First, there will be an information session where the process is explained and necessary forms are signed. Next, the mediator will help clarify the issues and help parties analyze information, communicate fairly, generate creative solutions and reach an agreement. Parties discuss the issues openly and identify lasting solutions. Mediators do not assign blame, judge who is right or wrong, or make decisions about what should happen. The mediator will help put the agreement in writing, which may be reviewed by an attorney before signing.
Divorce and family mediation
Divorce and family mediation makes divorce less stressful and uncertain. It helps define new roles and options for the future. Mediation assists in determining the relationships and parenting plan between children and parents. Typical issues include custody, visitation, spousal and child support, parental responsibilities, property division, and post divorce modifications.
Why choose mediation?
- You can resolve disputes.
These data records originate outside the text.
(** * Quantum simulation of the 1-D periodic convection-diffusion-reaction
      equation: a shallow embedding of the two scripts

    The repository holds two straight-line numerical scripts,
    [1DPeriodicDiscretizedQuantumTime.py] (finite differences, noiseless
    backend, several times) and [1DPeriodicSpectralNoisyQuantumSingle.py]
    (spectral, noisy backend, one time).  Both are embedded here over the
    real numbers of the Standard Library: a [float64] is read as the real
    it denotes and a [complex128] as a pair of reals, so every statement
    below is a statement in exact arithmetic.  Operations of Python and of
    the libraries that can fail (an index out of range, the Python-level
    division [1/alpha], the amplitude check of [initialize]) return
    [option]. *)

From Stdlib Require Import Reals List Lia Lra Arith ZArith Bool.
Import ListNotations.
Local Open Scope R_scope.

(** ** Failure *)

Definition obind {A B : Type} (m : option A) (f : A -> option B) : option B :=
  match m with
  | Some a => f a
  | None => None
  end.

Notation "x <- m ;; k" := (obind m (fun x => k))
  (at level 61, m at next level, right associativity).

Fixpoint foldM {A B : Type} (f : B -> A -> option B) (l : list A) (b : B)
  : option B :=
  match l with
  | [] => Some b
  | a :: l' => b' <- f b a ;; foldM f l' b'
  end.

Fixpoint mapM {A B : Type} (f : A -> option B) (l : list A) : option (list B) :=
  match l with
  | [] => Some []
  | a :: l' => b <- f a ;; bs <- mapM f l' ;; Some (b :: bs)
  end.

(** ** Complex numbers ([complex128]) *)

Record complex : Type := mkC { re : R; im : R }.

Definition RtoC (x : R) : complex := mkC x 0.
Definition C0 : complex := RtoC 0.
Definition C1 : complex := RtoC 1.
(** Python's literal [1.j]. *)
Definition Cj : complex := mkC 0 1.

Definition Cadd (a b : complex) : complex := mkC (re a + re b) (im a + im b).
Definition Csub (a b : complex) : complex := mkC (re a - re b) (im a - im b).
Definition Cmul (a b : complex) : complex :=
  mkC (re a * re b - im a * im b) (re a * im b + im a * re b).
(** A complex number divided by a real one. *)
Definition Cdivr (a : complex) (x : R) : complex := mkC (re a / x) (im a / x).
(** [np.abs] on a complex number. *)
Definition Cabs (a : complex) : R := sqrt (re a * re a + im a * im a).
(** [np.exp] on a complex number. *)
Definition Cexp (a : complex) : complex :=
  mkC (exp (re a) * cos (im a)) (exp (re a) * sin (im a)).

(** ** Arrays *)

Definition matrix := list (list R).
Definition cmatrix := list (list complex).

Fixpoint zipWith {A B X : Type} (f : A -> B -> X) (l : list A) (l' : list B)
  : list X :=
  match l, l' with
  | a :: t, b :: t' => f a b :: zipWith f t t'
  | _, _ => []
  end.

Definition enumerate {A : Type} (l : list A) : list (nat * A) :=
  combine (seq 0 (length l)) l.

(** [np.sum] of a vector. *)
Definition Rsum (l : list R) : R := fold_right Rplus 0 l.
Definition Csum (l : list complex) : complex := fold_right Cadd C0 l.

(** [np.linspace(start, stop, num, endpoint=False)]. *)
Definition linspace (start stop : R) (num : nat) : list R :=
  map (fun i => INR i * ((stop - start) / INR num) + start) (seq 0 num).

(** [np.linspace(start, stop, num)], the end point included. *)
Definition linspace_closed (start stop : R) (num : nat) : list R :=
  map (fun i => INR i * ((stop - start) / INR (num - 1)) + start) (seq 0 num).

Definition zeros2 (r c : nat) : matrix := repeat (repeat 0 c) r.

Definition eye (n : nat) : matrix :=
  map (fun i => map (fun j => if Nat.eqb i j then 1 else 0) (seq 0 n)) (seq 0 n).

Definition mmap {A B : Type} (f : A -> B) (M : list (list A)) : list (list B) :=
  map (map f) M.

(** Element-wise sum and difference of two arrays of one shape. *)
Definition madd (M N : matrix) : matrix := zipWith (zipWith Rplus) M N.
Definition msub (M N : matrix) : matrix := zipWith (zipWith Rminus) M N.

Definition entry (M : matrix) (i j : nat) : R := nth j (nth i M []) 0.
Definition centry (M : cmatrix) (i j : nat) : complex := nth j (nth i M []) C0.

Definition ncols {A : Type} (M : list (list A)) : nat :=
  match M with
  | [] => 0%nat
  | r :: _ => length r
  end.

(** [A.H] on a real [np.matrix]: the conjugate of a [float64] is itself, so
    the conjugate transpose is the transpose. *)
Definition Hermitian_transpose (M : matrix) : matrix :=
  map (fun j => map (fun row => nth j row 0) M) (seq 0 (ncols M)).

(** An index as Python reads it: a negative one counts from the end, one
    out of range raises [IndexError]. *)
Definition norm_index (n : nat) (i : Z) : option nat :=
  if (0 <=? i)%Z then
    if (i <? Z.of_nat n)%Z then Some (Z.to_nat i) else None
  else
    if (- Z.of_nat n <=? i)%Z then Some (Z.to_nat (i + Z.of_nat n)) else None.

Fixpoint list_set {A : Type} (l : list A) (i : nat) (v : A) : list A :=
  match l, i with
  | [], _ => []
  | _ :: t, O => v :: t
  | a :: t, Datatypes.S i' => a :: list_set t i' v
  end.

(** The assignment [M[i, j] = v]. *)
Definition setitem2 (M : matrix) (i j : Z) (v : R) : option matrix :=
  r <- norm_index (length M) i ;;
  row <- nth_error M r ;;
  c <- norm_index (length row) j ;;
  Some (list_set M r (list_set row c v)).

(** [np.diag] of a vector. *)
Definition diag (d : list R) : matrix :=
  map (fun '(i, a) =>
         map (fun j => if Nat.eqb i j then a else 0) (seq 0 (length d)))
      (enumerate d).

(** Matrix times vector, over the complex numbers. *)
Definition cmat_vec (U : cmatrix) (v : list complex) : list complex :=
  map (fun row => Csum (zipWith Cmul row v)) U.

Definition czeros2 (r c : nat) : cmatrix := repeat (repeat C0 c) r.
Definition ceye (n : nat) : cmatrix :=
  map (fun i => map (fun j => if Nat.eqb i j then C1 else C0) (seq 0 n)) (seq 0 n).

(** ** The two library transforms

    [fft.fftfreq] and [fft.fft] belong to SciPy; they are given here by
    their documented definitions. *)

(** The integer frequency bins [0, 1, ..., (n-1)//2, -(n//2), ..., -1]. *)
Definition fftfreq_bins (n : nat) : list Z :=
  let N := Z.to_nat ((Z.of_nat n - 1) / 2 + 1) in
  map Z.of_nat (seq 0 N)
  ++ map (fun i => (Z.of_nat i - Z.of_nat (n / 2))%Z) (seq 0 (n / 2)).

(** [fft.fftfreq(n)]: the bins times [1/n] (sample spacing 1). *)
Definition fftfreq (n : nat) : list R :=
  map (fun m => IZR m * (1 / INR n)) (fftfreq_bins n).

(** [fft.fft(v, norm='forward')]:
    [c_k = (1/N) * sum_n v_n * exp(-2 pi j k n / N)]. *)
Definition fft_forward (v : list R) : list complex :=
  let N := length v in
  map (fun k =>
         Cdivr (Csum (map (fun '(n, a) =>
                             Cmul (RtoC a)
                               (Cexp (mkC 0 (- (2 * PI * INR k * INR n / INR N)))))
                          (enumerate v)))
               (INR N))
      (seq 0 N).

(** ** Circuits

    A [QuantumCircuit] on the one register [qr] is the list of the
    instructions appended to it. *)

Inductive instruction : Type :=
| Initialize (amplitudes : list complex)
| Barrier
| UnitaryOp (U : cmatrix)
| QFT (n : nat)
| QFT_inverse (n : nat)
| SaveStatevector.

Definition QuantumCircuit := list instruction.

Definition append (qc : QuantumCircuit) (ins : instruction) : QuantumCircuit :=
  qc ++ [ins].

(** [circ.initialize(params, qr)] on a register of [nq] qubits: Qiskit
    raises unless there are [2 ** nq] amplitudes whose squared moduli sum
    to one. *)
Definition initialize (nq : nat) (params : list complex) : option instruction :=
  if Nat.eqb (length params) (2 ^ nq) then
    if Req_dec_T (Rsum (map (fun a => Cabs a * Cabs a) params)) 1
    then Some (Initialize params)
    else None
  else None.

(** The state the scripts prepare for the coefficient [c]:
    [initialize(u0*c/np.abs(c), qr)].  When [np.abs(c)] is zero the
    quotient is a vector of NaN, which [initialize] rejects. *)
Definition prepare (nq : nat) (u0 : list R) (c : complex) : option instruction :=
  if Req_dec_T (Cabs c) 0 then None
  else initialize nq (map (fun a => Cdivr (Cmul (RtoC a) c) (Cabs c)) u0).

(** The unitary of [QFT(n)] and of its inverse on a state vector. *)
Definition qft_apply (sign : R) (st : list complex) : list complex :=
  let N := length st in
  map (fun k =>
         Cdivr (Csum (map (fun '(n, a) =>
                             Cmul a
                               (Cexp (mkC 0 (sign * (2 * PI * INR k * INR n / INR N)))))
                          (enumerate st)))
               (sqrt (INR N)))
      (seq 0 N).

(** The noiseless state-vector backend, one instruction at a time. *)
Definition step (st : list complex) (ins : instruction) : list complex :=
  match ins with
  | Initialize amplitudes => amplitudes
  | Barrier => st
  | UnitaryOp U => cmat_vec U st
  | QFT _ => qft_apply 1 st
  | QFT_inverse _ => qft_apply (-1) st
  | SaveStatevector => st
  end.

(** [backend.run(qc).result().get_statevector(qc)] without noise, from
    the all-zero basis state. *)
Definition get_statevector (nq : nat) (qc : QuantumCircuit) : list complex :=
  fold_left step qc (C1 :: repeat C0 (2 ^ nq - 1)).

(** ** What the two scripts share

    The initial field, the auxiliary profile with its transform and the
    recombination are the same text in both scripts. *)

Module Common.

Section Initialization.
Variables (wx : R) (nx : nat).

Definition L : R := wx * PI.
Definition x : list R := linspace (- L / 2) (L / 2) nx.

Definition k_s : list R := [1; 3].
Definition k_c : list R := [2].

Definition u_init : list R :=
  let u := repeat 0 (length x) in
  let u := fold_left
             (fun u k => zipWith Rplus u (map (fun xi => sin (k * xi)) x))
             k_s u in
  fold_left
    (fun u k => zipWith Rplus u (map (fun xi => cos (k * xi)) x))
    k_c u.
End Initialization.

Section Normalization.
(** [u] is the initial field, [u_init] in the scripts. *)
Variable u : list R.

Definition u_init_norm : R := sqrt (Rsum (map (fun a => a * a) u)).
Definition u0 : list R := map (fun a => a / u_init_norm) u.
End Normalization.

Section Auxiliary.
Variables (ny : nat) (wy shift alpha bzone : R).

Definition y : list R :=
  linspace (- PI * (wy / 2 + shift)) (PI * (wy / 2 - shift)) ny.

Definition bottom : R := exp (- PI * (wy / 2 - shift)).

(** The body of the loop that fills [v_init], at the axis point [vy].
    [1/alpha] is a division of Python numbers and raises for a zero
    [alpha]. *)
Definition v_init_at (vy : R) : option R :=
  if Rlt_dec vy (- PI * (wy / 2 + shift - bzone)) then Some 0
  else if Rgt_dec vy (PI * (wy / 2 - shift - bzone)) then Some 0
  else if Rlt_dec vy (- PI * shift) then
    if Req_dec_T alpha 0 then None
    else
      let tmp := exp (alpha * (vy + shift * (1 + 1 / alpha) * PI)) in
      Some (if Rlt_dec tmp bottom then bottom else tmp)
  else Some (exp (- vy)).

Definition v_init : option (list R) := mapM v_init_at y.

Definition kv : list R := map (fun f => f * INR ny * 2 / wy) (fftfreq ny).
End Auxiliary.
The goal of mediation is to resolve conflict so you can get on with your life. Experience indicates that compliance with mediated agreements is better than with imposed solutions.
- You can save time and money. You can enter mediation immediately and work at your own pace. Mediation can be scheduled in the evenings and on Saturday mornings. Mediation usually costs less than other forms of dispute resolution.
- You maintain control and privacy. Mediation helps you choose the best mutually-acceptable solution to the conflict rather than a third party making a decision for you. The sessions are private and confidential and no information can be released without agreement from participants. Mediation is voluntary and you have the option to stop at any time.
- You experience a kinder process. Mediation is non-adversarial, is not litigation or arbitration, but rather a collaborative process guided toward a solution everyone can accept. No one assigns blame or imposes a solution, and the process does not occur in public.
- You improve relationships. Mediation fosters respect for differences in beliefs and backgrounds. Mediation is likely to reduce anger and stress, build cooperation and make future communication and conflict resolution easier. This helps people preserve and maintain on-going relationships.